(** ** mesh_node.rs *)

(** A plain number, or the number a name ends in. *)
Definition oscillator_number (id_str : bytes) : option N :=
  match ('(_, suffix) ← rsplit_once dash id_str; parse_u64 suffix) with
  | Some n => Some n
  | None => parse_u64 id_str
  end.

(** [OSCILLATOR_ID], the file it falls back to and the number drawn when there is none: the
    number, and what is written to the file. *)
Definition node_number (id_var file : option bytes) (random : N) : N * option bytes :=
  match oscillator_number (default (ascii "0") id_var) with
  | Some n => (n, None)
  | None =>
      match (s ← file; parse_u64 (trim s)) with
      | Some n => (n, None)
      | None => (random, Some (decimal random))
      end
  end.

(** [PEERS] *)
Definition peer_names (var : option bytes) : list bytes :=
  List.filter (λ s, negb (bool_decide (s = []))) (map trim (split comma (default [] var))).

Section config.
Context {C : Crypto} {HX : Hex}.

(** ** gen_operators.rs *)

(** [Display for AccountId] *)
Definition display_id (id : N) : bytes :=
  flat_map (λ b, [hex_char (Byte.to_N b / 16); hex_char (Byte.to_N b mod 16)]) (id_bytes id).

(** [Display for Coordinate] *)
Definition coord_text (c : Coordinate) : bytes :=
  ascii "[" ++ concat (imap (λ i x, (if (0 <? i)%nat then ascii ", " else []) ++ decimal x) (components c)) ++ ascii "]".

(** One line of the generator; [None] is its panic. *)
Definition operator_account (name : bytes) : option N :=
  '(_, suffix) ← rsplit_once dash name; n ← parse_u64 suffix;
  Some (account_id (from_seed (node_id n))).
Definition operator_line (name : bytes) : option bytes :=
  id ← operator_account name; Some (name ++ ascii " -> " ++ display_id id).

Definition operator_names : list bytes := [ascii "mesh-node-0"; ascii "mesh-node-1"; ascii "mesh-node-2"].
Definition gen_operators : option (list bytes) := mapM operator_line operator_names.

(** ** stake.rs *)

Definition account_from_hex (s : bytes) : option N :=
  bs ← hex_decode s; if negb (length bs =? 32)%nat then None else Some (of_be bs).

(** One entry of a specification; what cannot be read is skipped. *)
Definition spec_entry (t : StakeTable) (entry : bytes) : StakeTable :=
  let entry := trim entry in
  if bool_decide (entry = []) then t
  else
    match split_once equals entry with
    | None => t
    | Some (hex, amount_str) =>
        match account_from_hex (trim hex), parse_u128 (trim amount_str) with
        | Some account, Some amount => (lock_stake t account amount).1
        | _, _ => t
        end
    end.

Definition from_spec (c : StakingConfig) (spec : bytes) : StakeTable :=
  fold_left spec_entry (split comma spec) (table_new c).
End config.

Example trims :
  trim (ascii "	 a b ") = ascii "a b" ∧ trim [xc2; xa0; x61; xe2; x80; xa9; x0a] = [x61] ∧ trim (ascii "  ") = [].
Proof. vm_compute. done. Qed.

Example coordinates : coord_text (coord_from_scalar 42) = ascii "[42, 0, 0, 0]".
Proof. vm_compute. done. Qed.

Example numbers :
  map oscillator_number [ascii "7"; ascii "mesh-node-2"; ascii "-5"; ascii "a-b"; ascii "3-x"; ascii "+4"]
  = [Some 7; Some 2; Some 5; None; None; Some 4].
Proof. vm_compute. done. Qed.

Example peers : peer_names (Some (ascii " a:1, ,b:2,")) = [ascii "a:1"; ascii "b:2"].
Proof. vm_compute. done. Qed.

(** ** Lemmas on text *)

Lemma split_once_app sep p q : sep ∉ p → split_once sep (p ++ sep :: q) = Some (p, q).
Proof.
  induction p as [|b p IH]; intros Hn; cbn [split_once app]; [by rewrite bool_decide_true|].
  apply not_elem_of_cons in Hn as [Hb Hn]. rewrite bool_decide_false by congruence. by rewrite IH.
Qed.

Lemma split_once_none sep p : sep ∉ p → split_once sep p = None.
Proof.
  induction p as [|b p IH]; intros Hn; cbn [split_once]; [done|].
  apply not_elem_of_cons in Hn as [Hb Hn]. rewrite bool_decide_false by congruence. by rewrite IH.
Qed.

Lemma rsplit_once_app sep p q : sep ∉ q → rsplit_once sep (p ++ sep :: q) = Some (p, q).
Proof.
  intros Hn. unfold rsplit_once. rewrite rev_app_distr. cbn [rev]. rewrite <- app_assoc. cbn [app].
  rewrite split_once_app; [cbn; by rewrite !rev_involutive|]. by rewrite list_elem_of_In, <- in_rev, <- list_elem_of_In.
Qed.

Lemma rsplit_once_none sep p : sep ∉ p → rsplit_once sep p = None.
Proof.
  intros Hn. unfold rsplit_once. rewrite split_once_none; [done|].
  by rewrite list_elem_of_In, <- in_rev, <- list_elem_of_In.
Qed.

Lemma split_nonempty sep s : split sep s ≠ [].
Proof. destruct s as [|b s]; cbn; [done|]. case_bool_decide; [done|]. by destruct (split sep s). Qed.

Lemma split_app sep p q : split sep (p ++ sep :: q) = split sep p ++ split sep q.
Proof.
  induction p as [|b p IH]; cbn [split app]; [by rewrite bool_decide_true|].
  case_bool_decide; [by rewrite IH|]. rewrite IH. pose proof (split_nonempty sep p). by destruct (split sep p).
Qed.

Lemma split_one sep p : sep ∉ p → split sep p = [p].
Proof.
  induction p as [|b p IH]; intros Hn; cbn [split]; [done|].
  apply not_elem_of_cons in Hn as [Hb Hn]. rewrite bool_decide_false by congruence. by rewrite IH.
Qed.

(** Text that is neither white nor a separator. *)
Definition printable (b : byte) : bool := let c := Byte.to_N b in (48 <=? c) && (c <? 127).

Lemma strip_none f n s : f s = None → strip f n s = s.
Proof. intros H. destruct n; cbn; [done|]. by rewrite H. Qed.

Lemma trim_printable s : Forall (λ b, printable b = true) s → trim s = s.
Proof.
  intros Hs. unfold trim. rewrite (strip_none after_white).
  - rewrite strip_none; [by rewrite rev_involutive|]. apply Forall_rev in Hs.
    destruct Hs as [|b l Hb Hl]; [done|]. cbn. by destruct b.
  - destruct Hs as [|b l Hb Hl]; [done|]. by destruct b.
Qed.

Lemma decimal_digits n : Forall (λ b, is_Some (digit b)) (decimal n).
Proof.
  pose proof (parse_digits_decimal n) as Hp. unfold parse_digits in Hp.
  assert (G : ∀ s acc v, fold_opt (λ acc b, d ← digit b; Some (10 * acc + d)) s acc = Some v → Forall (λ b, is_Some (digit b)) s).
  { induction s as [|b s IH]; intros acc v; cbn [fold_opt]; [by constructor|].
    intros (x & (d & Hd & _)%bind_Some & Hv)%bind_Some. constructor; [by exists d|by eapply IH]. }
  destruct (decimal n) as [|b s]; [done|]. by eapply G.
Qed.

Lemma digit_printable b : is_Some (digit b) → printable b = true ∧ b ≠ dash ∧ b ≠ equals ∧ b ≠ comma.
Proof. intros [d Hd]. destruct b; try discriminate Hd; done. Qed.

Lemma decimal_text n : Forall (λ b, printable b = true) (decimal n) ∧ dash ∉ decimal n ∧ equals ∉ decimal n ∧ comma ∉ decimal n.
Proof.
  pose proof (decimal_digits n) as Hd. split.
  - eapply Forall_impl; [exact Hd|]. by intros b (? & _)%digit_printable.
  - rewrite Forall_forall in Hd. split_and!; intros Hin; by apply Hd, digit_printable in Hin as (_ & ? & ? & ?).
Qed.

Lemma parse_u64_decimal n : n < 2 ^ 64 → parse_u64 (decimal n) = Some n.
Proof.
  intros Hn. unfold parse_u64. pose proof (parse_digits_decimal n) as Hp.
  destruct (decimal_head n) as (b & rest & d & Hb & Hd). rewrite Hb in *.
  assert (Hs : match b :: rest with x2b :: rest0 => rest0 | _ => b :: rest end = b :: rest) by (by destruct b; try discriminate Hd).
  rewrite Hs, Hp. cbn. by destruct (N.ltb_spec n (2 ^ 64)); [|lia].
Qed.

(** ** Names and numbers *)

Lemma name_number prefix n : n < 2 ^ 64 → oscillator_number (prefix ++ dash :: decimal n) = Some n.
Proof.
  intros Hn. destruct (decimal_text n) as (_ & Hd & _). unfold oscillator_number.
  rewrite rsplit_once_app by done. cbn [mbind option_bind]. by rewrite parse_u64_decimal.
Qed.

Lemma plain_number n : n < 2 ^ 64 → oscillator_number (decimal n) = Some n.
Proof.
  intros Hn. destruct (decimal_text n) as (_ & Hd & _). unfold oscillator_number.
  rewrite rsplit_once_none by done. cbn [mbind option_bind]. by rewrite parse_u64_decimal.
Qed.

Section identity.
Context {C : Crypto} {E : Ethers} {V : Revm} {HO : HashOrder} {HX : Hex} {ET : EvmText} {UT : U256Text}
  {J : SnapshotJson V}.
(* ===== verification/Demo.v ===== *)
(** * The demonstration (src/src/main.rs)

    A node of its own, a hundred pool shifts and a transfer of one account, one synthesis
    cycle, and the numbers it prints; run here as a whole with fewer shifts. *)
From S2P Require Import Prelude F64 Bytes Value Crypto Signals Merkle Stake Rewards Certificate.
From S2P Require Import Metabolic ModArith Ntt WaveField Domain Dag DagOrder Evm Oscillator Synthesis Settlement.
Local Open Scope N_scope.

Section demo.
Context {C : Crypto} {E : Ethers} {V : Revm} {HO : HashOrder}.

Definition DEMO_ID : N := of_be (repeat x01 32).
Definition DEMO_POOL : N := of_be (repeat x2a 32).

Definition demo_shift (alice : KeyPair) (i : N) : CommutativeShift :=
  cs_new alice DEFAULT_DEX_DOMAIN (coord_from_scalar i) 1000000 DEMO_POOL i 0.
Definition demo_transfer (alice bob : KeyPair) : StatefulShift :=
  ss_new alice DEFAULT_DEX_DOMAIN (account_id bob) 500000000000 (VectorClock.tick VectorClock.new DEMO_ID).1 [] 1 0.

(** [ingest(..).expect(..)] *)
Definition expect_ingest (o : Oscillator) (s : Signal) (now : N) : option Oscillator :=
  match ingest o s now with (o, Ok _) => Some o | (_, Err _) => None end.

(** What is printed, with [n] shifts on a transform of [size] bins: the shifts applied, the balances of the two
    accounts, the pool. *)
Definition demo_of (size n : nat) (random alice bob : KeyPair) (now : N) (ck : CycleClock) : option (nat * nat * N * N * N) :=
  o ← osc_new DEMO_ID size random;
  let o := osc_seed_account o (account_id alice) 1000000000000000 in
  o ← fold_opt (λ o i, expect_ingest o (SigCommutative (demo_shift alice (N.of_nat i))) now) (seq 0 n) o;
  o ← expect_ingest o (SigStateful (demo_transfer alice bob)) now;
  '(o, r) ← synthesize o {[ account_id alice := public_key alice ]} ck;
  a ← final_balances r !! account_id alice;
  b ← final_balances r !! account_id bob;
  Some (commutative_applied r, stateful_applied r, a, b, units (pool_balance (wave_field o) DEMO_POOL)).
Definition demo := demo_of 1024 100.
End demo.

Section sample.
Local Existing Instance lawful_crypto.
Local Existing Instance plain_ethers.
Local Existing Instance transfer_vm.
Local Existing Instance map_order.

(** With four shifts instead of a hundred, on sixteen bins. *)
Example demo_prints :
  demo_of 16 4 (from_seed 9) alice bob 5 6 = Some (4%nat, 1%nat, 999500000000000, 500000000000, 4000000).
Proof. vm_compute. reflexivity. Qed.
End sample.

## Assigned task
The required output is the exact sequence of lines from the one containing "demo_of 16 4" through the end of the listing, both endpoints included.

## Solution to this task
  demo_of 16 4 (from_seed 9) alice bob 5 6 = Some (4%nat, 1%nat, 999500000000000, 500000000000, 4000000).
Proof. vm_compute. reflexivity. Qed.
End sample.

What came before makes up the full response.